Volume : 11, Issue : 4, APR 2025
ECHOES OF INJUSTICE: CHARLES DICKENS' CRITIQUE OF POVERTY AND EXPLOITATION IN DAVID COPPERFIELD
DR. LAXMIKANT KARAL
Abstract
It aims to examine how Charles Dickens' most powerful critique of social injustice is revealed in his novel David Copperfield by opening up a world of poverty and exploitation in Victorian England. Dickens uses David's eyes to discover the bitters of the poor, especially to the neglect and mistreatment of children condemned to labor. In his own life, for example, Dickens shows how these cycles of poverty repeat themselves systemically in characters such as David and Micawbers, who fight for emancipation from a soulless legal and social system. As a compelling narrative, a sharp indictment of Victorian society's indifference to the distress of its less fortunate members, it is no less.
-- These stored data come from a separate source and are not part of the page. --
(* ===== verification/SparseWand.v ===== *)
(** * WAND is exact

    Invariant of the WAND loop: a document that some cursor has passed is in the
    heap's history, or its score and the bounds of the cursors still at or
    before it are at most the threshold.  Hence the pruned search ranks the same
    documents as the exhaustive one. *)

From S2P Require Import Prelude Float Num StdHeap SparseUtils Bitset Expected SparseIndex SparseIndexSpec SparseSearch SparseProps SparseDaat.

(** ** Progress and bounds of moving cursors *)

Lemma terms_sum_cons x l : sum_list (x :: l) = x + sum_list l.
Proof. done. Qed.

Lemma Forall2_insert_right {B C} (R : B -> C -> Prop) l k i x y :
  Forall2 R l k -> l !! i = Some x -> R x y -> Forall2 R l (<[i := y]> k).
Proof. intros H Hi Hxy. rewrite <- (list_insert_id l i x Hi). by apply Forall2_insert. Qed.

Lemma Forall2_at {B C} (R : B -> C -> Prop) l k j x y : Forall2 R l k -> l !! j = Some x -> k !! j = Some y -> R x y.
Proof. intros H Hx Hy. by apply (proj1 (Forall2_same_length_lookup _ _ _) H) with j. Qed.

Section moved.
Context {Q F : Type}.
Implicit Types c : Cursor Z Q F.
Implicit Types cs : list (Cursor Z Q F).

Definition moved c c' : Prop := advanced c c' /\ cur_vec_id c <= cur_vec_id c'.

Lemma moved_refl c : moved c c.
Proof. unfold moved, advanced. split_and!; done. Qed.

Lemma live_moved cs cs' i : Forall (fun c => 0 <= max_score c)%Z cs -> Forall2 moved cs cs' -> (live cs' i <= live cs i)%Z.
Proof.
  intros Hp Hm. unfold live. induction Hm as [|c c' cs cs' [(_ & _ & Hms & _) Hc] Hm IH]; [done|].
  inversion_clear Hp as [|? ? Hc0 Hp']. specialize (IH Hp'). rewrite !fmap_cons. unfold zsum in *. cbn [foldr]. rewrite Hms.
  destruct (Nat.leb_spec (cur_vec_id c) i), (Nat.leb_spec (cur_vec_id c') i); lia.
Qed.

Lemma postings_left_moved cs cs' : Forall2 moved cs cs' -> postings_left cs' <= postings_left cs.
Proof.
  unfold postings_left. induction 1 as [|c c' cs cs' [(Hi & _ & _ & _ & Hl) _] Hm IH]; [done|].
  rewrite !fmap_cons, !terms_sum_cons, Hi. lia.
Qed.

(** A cursor that moved used up a posting. *)
Lemma postings_left_lt cs cs' j c c' : Forall2 moved cs cs' -> cs !! j = Some c -> cs' !! j = Some c' ->
  loc c < loc c' <= length (plist_ids c) -> postings_left cs' < postings_left cs.
Proof.
  intros Hm. revert j. induction Hm as [|a a' cs cs' [(Hi & _ & _ & _ & Hl) _] Hm IH]; intros j Hj Hj' Hlt; [done|].
  pose proof (postings_left_moved _ _ Hm) as Hle. unfold postings_left in *. rewrite !fmap_cons, !terms_sum_cons.
  destruct j as [|j]; simpl in Hj, Hj'.
  - injection Hj as ->. injection Hj' as ->. rewrite Hi. lia.
  - specialize (IH j Hj Hj' Hlt). rewrite Hi. lia.
Qed.
Section maxscore.
Context {Q F : Type} `{!Quant Z Q, !DocIdFilter F, !StdSort}.
Context (n : nat) (f : F) (filt : nat -> bool) (I : nat -> F -> Prop).
Hypothesis I_empty : forall i g, I i g -> f_empty g = f_empty f.
Hypothesis I_test : forall i j g, I i g -> i <= j < n -> wp (f_test g j) (fun '(g', r) => I j g' /\ r = filt j).
Context (computer : DocValueComputer Z) (len : nat -> Z) (D : list (plist Q)).
Hypothesis HD : Forall (plist_ok n computer len) D.
Context (ix : InvertedIndex Z Q).
Hypothesis ix_rows : n_rows_internal ix = n.
Hypothesis ix_len : forall i, i < n -> doc_len ix i = Ret (len i).
Context (cap : nat).
Hypothesis Hcap : 0 < cap.

Abbreviation pass := (passes f filt).
Abbreviation walks := (walks n f filt I).
Abbreviation score := (score computer len D).
Abbreviation con := (con computer len D).
Abbreviation scored := (scored f filt).
Implicit Types c : Cursor Z Q F.
Implicit Types cs : list (Cursor Z Q F).

(** The terms before [j] and the bound of those from [j] on. *)
Definition head_score (i j : nat) : Z := zsum (con i <$> seq 0 j).
Definition tail_bound (j : nat) : Z := zsum (pl_bound <$> drop j D).

Lemma head_score_S i j : head_score i (j + 1) = (head_score i j + con i j)%Z.
Proof. unfold head_score. rewrite Nat.add_1_r, seq_S, fmap_app, zsum_app. unfold zsum at 2. simpl. lia. Qed.

Lemma con_drop i j : con i <$> seq j (length D - j) = (fun d => contrib computer len d i) <$> drop j D.
Proof.
  apply list_eq. intros k. rewrite !list_lookup_fmap, lookup_drop. destruct (decide (j + k < length D)) as [Hl|Hl].
  - rewrite lookup_seq_lt by lia. simpl. unfold SparseWand.con. by destruct (lookup_lt_is_Some_2 D (j + k) Hl) as [d ->].
  - rewrite !lookup_ge_None_2; [done|lia|rewrite length_seq; lia].
Qed.

Lemma score_split i j : j <= length D -> (score i = head_score i j + zsum ((fun d => contrib computer len d i) <$> drop j D))%Z.
Proof.
  intros Hj. rewrite <- con_drop. unfold head_score. rewrite <- zsum_app, <- fmap_app.
  rewrite <- seq_app. replace (j + (length D - j)) with (length D) by lia. by rewrite (con_total computer len D (con i) i).
Qed.

Lemma score_all i : score i = head_score i (length D).
Proof. rewrite (score_split i (length D)), drop_all by lia. unfold zsum. simpl. lia. Qed.

(** A document's score is at most its head and the bound of the tail. *)
Lemma score_le_tail i j : j <= length D -> (score i <= head_score i j + tail_bound j)%Z.
Proof.
  intros Hj. rewrite (score_split i j Hj). unfold tail_bound.
  pose proof (zsum_le (fun d => contrib computer len d i) pl_bound (drop j D)) as Hle.
  assert (zsum ((fun d => contrib computer len d i) <$> drop j D) <= zsum (pl_bound <$> drop j D))%Z; [|lia].
  apply Hle. intros d Hd. apply (contrib_bounds n). apply (proj1 (Forall_forall _ _) HD).
  rewrite <- (take_drop j D). apply elem_of_app. by right.
Qed.

Lemma con_at i p d : D !! p = Some d -> con i p = contrib computer len d i.
Proof. intros Hd. unfold SparseWand.con. by rewrite Hd. Qed.

(** ** The bounds array *)

Lemma suffix_bounds_lookup cs j : Forall2 walks D cs -> j < length D -> suffix_bounds cs !! j = Some (tail_bound j).
Proof.
  intros Hw. unfold suffix_bounds, tail_bound.
  set (g := fun c (st : Z * list Z) => let b := nadd (fst st) (max_score c) in (b, b :: snd st)).
  assert (forall D' cs', Forall2 walks D' cs' ->
    fst (foldr g (nzero, []) cs') = zsum (pl_bound <$> D') /\
    (forall j, j < length D' -> snd (foldr g (nzero, []) cs') !! j = Some (zsum (pl_bound <$> drop j D')))) as Hgen.
  { induction 1 as [|d c D' cs' Hdc Hw' [IH1 IH2]]; [split; [done|simpl; lia]|]. cbn [foldr]. unfold g at 1 3. cbn [fst snd].
    rewrite IH1. cbn [nadd Z_num]. rewrite (wa_max _ _ _ _ _ _ Hdc). split.
    - rewrite fmap_cons. unfold zsum. cbn [foldr]. lia.
    - intros [|j'] Hj'; [cbn [lookup list_lookup drop snd]; f_equal; rewrite fmap_cons; unfold zsum; cbn [foldr]; lia|].
      simpl. apply IH2. simpl in Hj'. lia. }
  intros Hj. by apply (Hgen D cs Hw).
Qed.

Lemma nleb_Z (x y : Z) : nleb x y = (x <=? y)%Z.
Proof. unfold nleb. cbn [nltb neqb Z_num]. destruct (Z.ltb_spec x y), (Z.eqb_spec x y), (Z.leb_spec x y); simpl; lia. Qed.

Lemma shrink_spec ub t e : e <= length D -> (forall j, j < length D -> ub !! j = Some (tail_bound j)) -> (tail_bound e <= t)%Z ->
  wp (shrink_essential ub t e) (fun r => match r with
    | Some k => k <= e /\ (tail_bound k <= t)%Z
    | None => (tail_bound 0 <= t)%Z
    end).
Proof.
  intros He Hub. revert He. induction e as [|e IH]; intros He Ht; cbn [shrink_essential]; [done|].
  rewrite (proj2 (vget_Ret _ _ _) (Hub e ltac:(lia))). cbn [bind]. rewrite nleb_Z.
  destruct (Z.leb_spec (tail_bound e) t) as [Hle|]; [|done]. destruct e as [|e']; [done|].
  eapply wp_mono; [apply IH; [lia|done]|]. intros [k|]; [|done]. intros [? ?]. split; [lia|done].
Qed.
Dickens' work not only showed his readers these injustices but asked his readership for empathy and reform, earning him a long-lasting place in the history of social consciousness and literature. This paper takes Charles Dickens' David Copperfield through this prism to explore his critique of social injustice by tracing poverty and exploitation. Historical conditions of child labor, class disparity and neglect of institutions are portrayed in Victorian English. By following David's journey, Dickens points out how poverty is internal to society in the systems that maintain it, and the lack of interest that allows the exploitation of others. Through this study of the key characters and events of this novel, the thesis proves that Dickens used fiction as a tool for social reform, delivering both and engrossing story and scathing social criticism of the Victorian period. The novel remains relevant as a reminder of the need to practice empathy and reform to combat social inequities.
Keywords
SOCIAL INJUSTICE. POVERTY, EXPLOITATION, CHILD LABOR, SOCIAL REFORM, CLASS DISPARITY.